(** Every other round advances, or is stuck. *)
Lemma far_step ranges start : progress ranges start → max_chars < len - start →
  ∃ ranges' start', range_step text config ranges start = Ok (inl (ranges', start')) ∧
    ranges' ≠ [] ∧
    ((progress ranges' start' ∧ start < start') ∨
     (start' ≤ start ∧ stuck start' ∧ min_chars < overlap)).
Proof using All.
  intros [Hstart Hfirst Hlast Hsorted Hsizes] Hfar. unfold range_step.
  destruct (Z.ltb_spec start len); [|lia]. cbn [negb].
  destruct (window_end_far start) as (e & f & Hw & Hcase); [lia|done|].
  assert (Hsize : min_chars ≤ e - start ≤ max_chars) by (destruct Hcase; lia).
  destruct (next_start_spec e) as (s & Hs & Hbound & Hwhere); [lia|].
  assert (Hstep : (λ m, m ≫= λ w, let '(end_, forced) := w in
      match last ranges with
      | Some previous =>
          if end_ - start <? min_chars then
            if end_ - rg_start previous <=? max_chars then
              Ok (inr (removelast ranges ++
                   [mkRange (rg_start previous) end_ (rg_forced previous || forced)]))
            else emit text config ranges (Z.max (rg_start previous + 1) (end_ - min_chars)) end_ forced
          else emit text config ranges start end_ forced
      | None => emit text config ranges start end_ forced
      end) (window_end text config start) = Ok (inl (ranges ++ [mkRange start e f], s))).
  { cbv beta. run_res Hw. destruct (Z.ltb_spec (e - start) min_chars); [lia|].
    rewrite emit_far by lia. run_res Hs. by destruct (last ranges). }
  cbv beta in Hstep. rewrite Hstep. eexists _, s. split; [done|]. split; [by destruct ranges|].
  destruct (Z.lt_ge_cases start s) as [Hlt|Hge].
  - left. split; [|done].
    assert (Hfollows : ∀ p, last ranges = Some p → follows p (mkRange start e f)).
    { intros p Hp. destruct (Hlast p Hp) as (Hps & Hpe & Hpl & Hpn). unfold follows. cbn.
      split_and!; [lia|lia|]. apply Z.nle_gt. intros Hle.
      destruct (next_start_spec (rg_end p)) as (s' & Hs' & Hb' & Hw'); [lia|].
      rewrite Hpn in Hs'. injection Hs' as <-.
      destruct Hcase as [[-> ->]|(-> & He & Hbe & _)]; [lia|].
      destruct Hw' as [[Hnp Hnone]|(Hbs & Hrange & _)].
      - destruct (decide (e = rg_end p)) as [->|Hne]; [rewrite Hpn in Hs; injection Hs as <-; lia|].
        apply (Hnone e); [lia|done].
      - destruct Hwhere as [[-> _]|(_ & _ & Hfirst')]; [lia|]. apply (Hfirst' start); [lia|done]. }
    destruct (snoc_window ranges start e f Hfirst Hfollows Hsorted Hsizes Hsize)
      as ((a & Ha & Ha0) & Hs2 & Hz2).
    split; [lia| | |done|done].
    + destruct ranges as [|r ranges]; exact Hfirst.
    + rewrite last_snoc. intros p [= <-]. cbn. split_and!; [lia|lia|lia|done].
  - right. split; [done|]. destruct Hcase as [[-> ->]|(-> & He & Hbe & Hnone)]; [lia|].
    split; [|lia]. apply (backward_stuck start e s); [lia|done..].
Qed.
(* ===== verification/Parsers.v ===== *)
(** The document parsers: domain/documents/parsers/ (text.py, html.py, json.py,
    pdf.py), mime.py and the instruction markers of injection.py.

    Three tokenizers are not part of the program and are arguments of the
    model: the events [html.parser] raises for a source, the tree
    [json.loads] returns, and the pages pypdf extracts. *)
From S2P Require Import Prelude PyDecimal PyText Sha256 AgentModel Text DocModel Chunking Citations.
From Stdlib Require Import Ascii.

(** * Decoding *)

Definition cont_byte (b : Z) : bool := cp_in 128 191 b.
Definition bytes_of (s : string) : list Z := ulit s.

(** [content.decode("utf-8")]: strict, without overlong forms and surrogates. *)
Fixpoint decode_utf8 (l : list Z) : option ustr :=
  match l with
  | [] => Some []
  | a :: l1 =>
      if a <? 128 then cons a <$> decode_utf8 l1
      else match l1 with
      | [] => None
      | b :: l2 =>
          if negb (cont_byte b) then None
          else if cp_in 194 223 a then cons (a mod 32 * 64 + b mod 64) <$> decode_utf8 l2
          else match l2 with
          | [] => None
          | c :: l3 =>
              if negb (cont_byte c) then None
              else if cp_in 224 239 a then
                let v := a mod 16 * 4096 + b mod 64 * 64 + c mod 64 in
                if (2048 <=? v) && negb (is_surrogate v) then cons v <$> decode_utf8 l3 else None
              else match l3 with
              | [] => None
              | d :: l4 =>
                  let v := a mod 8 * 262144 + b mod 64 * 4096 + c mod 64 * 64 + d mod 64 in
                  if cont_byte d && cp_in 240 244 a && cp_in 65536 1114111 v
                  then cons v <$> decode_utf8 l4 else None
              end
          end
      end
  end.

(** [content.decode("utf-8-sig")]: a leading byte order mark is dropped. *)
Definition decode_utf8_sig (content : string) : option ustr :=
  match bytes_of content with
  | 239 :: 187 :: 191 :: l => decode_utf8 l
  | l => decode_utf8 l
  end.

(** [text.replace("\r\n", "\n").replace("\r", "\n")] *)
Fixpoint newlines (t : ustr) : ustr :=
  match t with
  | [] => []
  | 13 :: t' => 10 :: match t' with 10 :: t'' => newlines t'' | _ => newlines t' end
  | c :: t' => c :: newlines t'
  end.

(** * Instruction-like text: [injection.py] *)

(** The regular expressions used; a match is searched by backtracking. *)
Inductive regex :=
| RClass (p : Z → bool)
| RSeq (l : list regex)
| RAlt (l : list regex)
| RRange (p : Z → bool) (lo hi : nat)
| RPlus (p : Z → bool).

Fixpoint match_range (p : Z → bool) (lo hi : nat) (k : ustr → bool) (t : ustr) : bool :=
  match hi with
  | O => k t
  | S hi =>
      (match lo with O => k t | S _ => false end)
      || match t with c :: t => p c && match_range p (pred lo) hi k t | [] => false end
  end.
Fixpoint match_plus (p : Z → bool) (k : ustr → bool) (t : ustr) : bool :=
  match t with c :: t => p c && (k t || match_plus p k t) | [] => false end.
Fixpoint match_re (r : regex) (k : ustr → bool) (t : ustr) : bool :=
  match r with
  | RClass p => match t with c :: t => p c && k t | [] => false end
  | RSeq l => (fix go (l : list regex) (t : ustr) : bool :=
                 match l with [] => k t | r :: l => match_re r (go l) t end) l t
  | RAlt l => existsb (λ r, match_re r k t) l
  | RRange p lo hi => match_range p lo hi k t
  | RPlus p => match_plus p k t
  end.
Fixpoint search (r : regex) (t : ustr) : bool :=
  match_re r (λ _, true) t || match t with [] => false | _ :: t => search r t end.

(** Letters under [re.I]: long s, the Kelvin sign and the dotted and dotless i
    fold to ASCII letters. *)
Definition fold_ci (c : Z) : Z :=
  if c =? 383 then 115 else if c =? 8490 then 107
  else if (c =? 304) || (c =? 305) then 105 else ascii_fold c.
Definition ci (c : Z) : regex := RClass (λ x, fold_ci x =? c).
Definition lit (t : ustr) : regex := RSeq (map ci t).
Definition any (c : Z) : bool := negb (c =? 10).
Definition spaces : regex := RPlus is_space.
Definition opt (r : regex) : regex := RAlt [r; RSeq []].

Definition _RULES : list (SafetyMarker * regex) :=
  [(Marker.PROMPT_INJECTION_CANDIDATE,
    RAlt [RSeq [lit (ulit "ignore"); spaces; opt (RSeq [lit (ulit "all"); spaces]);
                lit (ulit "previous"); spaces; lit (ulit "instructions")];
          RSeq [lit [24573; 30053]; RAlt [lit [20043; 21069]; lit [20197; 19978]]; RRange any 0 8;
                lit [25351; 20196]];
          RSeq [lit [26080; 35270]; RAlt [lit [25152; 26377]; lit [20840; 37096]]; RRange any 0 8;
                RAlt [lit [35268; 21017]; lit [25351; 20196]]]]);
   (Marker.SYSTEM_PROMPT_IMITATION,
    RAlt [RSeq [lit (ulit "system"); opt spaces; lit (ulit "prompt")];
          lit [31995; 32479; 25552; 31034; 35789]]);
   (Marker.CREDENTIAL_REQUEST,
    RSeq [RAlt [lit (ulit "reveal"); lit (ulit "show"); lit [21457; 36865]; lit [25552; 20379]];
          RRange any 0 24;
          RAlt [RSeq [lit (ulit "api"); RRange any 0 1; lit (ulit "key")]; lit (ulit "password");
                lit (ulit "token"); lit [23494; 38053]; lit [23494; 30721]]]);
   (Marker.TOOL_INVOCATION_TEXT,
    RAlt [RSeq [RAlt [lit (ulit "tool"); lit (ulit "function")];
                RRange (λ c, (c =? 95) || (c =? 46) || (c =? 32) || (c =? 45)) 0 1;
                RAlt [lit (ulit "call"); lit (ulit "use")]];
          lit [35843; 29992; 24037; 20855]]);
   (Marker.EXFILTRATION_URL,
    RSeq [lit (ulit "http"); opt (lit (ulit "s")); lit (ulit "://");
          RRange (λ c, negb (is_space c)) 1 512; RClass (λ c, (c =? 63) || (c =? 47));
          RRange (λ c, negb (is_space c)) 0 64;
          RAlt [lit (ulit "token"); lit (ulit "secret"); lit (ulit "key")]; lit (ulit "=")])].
__________
> **Try it**
Looking at the data above, return every line from the one with "(match lo with" down to the one with "match l with []", exactly and inclusively.

> **Task solution**
      (match lo with O => k t | S _ => false end)
      || match t with c :: t => p c && match_range p (pred lo) hi k t | [] => false end
  end.
Fixpoint match_plus (p : Z → bool) (k : ustr → bool) (t : ustr) : bool :=
  match t with c :: t => p c && (k t || match_plus p k t) | [] => false end.
Fixpoint match_re (r : regex) (k : ustr → bool) (t : ustr) : bool :=
  match r with
  | RClass p => match t with c :: t => p c && k t | [] => false end
  | RSeq l => (fix go (l : list regex) (t : ustr) : bool :=
                 match l with [] => k t | r :: l => match_re r (go l) t end) l t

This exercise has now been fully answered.